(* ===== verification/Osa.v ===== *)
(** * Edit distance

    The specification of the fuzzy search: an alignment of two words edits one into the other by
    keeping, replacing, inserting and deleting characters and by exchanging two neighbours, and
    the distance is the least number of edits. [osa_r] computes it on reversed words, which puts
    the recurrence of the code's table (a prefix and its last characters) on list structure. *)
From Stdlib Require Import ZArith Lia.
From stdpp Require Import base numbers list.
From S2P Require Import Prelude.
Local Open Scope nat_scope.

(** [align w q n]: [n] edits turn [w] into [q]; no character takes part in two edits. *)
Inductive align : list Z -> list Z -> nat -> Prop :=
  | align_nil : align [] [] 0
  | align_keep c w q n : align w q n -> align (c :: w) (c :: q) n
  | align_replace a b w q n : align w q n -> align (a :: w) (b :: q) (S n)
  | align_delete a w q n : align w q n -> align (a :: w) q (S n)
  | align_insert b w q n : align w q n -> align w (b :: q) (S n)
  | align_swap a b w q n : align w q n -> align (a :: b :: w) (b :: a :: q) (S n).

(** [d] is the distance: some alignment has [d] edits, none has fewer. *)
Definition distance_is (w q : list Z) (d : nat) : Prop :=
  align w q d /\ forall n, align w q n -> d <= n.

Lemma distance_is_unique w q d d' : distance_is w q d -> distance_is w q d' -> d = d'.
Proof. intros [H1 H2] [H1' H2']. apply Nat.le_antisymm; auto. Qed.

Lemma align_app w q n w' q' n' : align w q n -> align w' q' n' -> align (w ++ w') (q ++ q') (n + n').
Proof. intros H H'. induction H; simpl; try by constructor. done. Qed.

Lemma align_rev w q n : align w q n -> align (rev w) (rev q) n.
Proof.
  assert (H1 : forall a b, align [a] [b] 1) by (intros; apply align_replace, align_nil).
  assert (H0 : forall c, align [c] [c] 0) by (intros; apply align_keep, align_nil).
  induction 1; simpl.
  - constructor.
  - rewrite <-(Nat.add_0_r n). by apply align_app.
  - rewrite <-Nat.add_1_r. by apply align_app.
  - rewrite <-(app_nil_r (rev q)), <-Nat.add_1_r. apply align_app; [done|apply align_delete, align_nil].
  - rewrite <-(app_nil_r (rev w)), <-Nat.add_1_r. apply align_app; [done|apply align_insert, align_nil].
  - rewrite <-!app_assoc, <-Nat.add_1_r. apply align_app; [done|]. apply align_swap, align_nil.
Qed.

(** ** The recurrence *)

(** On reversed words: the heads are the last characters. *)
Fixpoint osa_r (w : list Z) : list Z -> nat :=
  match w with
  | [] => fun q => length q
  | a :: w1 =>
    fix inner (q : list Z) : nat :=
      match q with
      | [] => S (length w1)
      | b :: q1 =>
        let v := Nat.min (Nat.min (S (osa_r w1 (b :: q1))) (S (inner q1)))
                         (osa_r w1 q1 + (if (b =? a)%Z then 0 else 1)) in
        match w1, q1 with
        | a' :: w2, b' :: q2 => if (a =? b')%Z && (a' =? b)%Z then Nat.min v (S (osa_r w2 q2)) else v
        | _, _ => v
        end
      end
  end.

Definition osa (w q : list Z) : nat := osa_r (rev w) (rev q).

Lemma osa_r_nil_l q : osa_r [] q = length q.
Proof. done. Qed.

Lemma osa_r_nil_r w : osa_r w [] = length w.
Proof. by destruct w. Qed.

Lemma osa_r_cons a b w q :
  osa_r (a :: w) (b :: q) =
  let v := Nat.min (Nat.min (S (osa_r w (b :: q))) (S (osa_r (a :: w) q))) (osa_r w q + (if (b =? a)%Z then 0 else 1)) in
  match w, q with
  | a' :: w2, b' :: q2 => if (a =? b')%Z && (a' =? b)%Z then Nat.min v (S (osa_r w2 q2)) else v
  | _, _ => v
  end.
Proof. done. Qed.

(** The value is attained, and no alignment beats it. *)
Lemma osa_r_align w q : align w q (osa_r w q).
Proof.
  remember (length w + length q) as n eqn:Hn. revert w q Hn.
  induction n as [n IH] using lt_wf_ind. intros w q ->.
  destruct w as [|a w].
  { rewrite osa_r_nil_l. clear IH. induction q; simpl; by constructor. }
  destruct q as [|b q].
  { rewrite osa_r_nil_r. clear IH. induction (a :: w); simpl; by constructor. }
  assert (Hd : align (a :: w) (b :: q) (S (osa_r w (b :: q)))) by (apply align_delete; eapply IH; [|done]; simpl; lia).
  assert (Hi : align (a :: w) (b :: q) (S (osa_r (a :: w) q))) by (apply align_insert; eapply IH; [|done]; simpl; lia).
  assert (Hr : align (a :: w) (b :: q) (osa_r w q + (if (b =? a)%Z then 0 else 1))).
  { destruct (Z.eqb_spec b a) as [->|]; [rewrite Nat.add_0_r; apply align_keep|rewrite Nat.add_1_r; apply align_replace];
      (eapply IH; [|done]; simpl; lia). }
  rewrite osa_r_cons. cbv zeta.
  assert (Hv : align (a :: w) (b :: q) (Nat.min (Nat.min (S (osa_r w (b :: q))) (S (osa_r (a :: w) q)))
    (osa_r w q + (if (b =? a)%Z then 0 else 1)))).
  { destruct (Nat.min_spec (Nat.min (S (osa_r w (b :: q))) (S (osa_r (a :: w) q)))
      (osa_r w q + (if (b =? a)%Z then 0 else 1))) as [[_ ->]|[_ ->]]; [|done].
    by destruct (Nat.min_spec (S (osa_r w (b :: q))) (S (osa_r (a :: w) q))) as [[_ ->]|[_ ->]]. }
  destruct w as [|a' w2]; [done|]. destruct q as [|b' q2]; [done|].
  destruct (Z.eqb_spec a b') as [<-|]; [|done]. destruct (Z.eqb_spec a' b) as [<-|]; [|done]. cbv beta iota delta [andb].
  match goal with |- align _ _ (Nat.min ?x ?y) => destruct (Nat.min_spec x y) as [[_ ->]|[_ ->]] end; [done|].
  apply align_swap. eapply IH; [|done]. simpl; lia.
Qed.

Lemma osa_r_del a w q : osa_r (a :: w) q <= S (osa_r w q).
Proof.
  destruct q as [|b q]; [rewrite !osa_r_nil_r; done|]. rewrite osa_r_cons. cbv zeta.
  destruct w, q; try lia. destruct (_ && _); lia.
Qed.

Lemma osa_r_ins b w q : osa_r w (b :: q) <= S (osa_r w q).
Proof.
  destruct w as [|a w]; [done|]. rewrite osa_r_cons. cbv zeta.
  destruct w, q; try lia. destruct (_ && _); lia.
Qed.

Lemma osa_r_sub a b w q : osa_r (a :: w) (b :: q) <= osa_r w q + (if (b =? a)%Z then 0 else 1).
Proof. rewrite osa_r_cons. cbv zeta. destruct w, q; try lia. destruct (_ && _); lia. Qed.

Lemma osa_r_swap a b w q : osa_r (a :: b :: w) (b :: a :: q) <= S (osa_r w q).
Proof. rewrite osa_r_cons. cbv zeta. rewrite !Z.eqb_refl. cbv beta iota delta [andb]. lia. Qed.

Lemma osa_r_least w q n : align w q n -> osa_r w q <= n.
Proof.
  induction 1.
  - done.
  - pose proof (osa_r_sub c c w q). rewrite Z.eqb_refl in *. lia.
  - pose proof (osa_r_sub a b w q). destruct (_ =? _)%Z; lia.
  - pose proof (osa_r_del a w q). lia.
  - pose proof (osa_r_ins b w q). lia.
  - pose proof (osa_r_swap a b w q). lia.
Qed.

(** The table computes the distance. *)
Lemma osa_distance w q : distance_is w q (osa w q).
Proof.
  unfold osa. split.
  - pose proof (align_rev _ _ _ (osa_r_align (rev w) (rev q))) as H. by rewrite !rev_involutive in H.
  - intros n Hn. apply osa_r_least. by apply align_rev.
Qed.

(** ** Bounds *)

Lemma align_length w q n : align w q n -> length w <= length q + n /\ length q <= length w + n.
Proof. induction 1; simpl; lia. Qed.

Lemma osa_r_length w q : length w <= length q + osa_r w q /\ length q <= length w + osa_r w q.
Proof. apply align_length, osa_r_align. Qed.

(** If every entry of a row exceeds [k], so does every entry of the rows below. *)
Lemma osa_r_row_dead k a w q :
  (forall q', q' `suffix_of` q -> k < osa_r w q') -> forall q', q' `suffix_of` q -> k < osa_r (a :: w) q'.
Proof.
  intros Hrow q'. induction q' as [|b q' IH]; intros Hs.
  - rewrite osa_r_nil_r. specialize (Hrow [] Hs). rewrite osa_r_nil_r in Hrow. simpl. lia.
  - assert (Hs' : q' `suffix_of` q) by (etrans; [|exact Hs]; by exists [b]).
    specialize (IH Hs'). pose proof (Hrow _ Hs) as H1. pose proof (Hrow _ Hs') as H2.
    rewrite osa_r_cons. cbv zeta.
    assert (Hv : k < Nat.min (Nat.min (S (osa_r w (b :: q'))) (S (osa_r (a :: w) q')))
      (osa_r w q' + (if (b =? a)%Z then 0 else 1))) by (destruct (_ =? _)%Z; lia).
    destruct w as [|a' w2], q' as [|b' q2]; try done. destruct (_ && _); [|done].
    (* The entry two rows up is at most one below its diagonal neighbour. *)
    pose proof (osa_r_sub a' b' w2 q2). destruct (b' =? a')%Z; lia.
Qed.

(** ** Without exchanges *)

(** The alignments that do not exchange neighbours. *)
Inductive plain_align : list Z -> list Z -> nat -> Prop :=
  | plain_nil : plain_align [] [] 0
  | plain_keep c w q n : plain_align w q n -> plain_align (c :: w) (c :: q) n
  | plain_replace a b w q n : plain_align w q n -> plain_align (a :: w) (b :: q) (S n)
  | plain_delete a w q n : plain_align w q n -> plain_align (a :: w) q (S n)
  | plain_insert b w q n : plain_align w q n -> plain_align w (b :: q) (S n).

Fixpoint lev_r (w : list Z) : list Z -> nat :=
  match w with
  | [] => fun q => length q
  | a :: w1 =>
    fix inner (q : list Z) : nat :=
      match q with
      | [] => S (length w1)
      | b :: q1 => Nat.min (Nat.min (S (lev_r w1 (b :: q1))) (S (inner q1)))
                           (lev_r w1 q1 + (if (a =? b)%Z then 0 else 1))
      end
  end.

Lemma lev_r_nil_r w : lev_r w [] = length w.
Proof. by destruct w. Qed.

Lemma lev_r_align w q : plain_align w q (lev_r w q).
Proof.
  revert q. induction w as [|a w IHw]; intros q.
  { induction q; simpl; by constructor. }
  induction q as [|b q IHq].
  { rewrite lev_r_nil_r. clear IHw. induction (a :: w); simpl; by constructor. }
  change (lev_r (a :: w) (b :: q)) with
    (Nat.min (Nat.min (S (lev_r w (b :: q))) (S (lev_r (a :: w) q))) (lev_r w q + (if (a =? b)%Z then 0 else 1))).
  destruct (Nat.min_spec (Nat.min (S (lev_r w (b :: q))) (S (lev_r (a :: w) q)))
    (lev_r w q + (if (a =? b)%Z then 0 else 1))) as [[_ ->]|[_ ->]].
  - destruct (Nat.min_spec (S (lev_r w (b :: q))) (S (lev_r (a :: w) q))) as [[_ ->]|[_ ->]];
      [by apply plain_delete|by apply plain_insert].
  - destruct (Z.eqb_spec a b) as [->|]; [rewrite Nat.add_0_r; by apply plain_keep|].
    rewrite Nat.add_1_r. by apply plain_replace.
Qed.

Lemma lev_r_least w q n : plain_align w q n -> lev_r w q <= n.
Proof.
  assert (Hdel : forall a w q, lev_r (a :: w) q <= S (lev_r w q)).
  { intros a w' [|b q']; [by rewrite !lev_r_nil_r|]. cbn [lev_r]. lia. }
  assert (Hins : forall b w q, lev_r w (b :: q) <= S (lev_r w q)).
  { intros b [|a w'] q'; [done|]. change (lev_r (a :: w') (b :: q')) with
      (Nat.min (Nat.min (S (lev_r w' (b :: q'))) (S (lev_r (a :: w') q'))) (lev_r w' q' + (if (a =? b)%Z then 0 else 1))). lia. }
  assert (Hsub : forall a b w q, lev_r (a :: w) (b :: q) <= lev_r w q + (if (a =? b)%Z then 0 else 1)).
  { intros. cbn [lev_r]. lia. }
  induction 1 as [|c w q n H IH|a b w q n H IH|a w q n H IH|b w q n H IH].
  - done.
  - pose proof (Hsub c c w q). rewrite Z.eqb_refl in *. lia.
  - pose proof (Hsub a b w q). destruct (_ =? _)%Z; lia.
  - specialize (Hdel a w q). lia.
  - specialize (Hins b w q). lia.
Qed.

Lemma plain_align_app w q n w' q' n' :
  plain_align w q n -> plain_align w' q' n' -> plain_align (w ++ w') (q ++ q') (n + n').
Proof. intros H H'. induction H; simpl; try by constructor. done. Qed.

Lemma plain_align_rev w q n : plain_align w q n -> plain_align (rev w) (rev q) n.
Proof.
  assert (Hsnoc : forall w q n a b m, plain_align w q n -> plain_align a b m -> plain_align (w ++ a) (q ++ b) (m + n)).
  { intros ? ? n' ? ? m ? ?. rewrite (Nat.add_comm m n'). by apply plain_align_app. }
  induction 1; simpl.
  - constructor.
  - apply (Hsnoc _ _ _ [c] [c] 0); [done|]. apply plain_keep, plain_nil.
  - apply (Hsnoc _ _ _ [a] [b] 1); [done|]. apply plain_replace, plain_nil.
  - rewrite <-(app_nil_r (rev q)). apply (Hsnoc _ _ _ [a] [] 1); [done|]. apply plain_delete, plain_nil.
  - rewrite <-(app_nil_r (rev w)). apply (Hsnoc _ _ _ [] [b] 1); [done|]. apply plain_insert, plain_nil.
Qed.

************

■ ASSIGNED TASK
Only the lines from the beginning of the listing through the line containing "the distance is" are wanted, each restated word for word.

■ EXPECTED ANSWER
(* ===== verification/Osa.v ===== *)
(** * Edit distance

    The specification of the fuzzy search: an alignment of two words edits one into the other by
    keeping, replacing, inserting and deleting characters and by exchanging two neighbours, and
    the distance is the least number of edits. [osa_r] computes it on reversed words, which puts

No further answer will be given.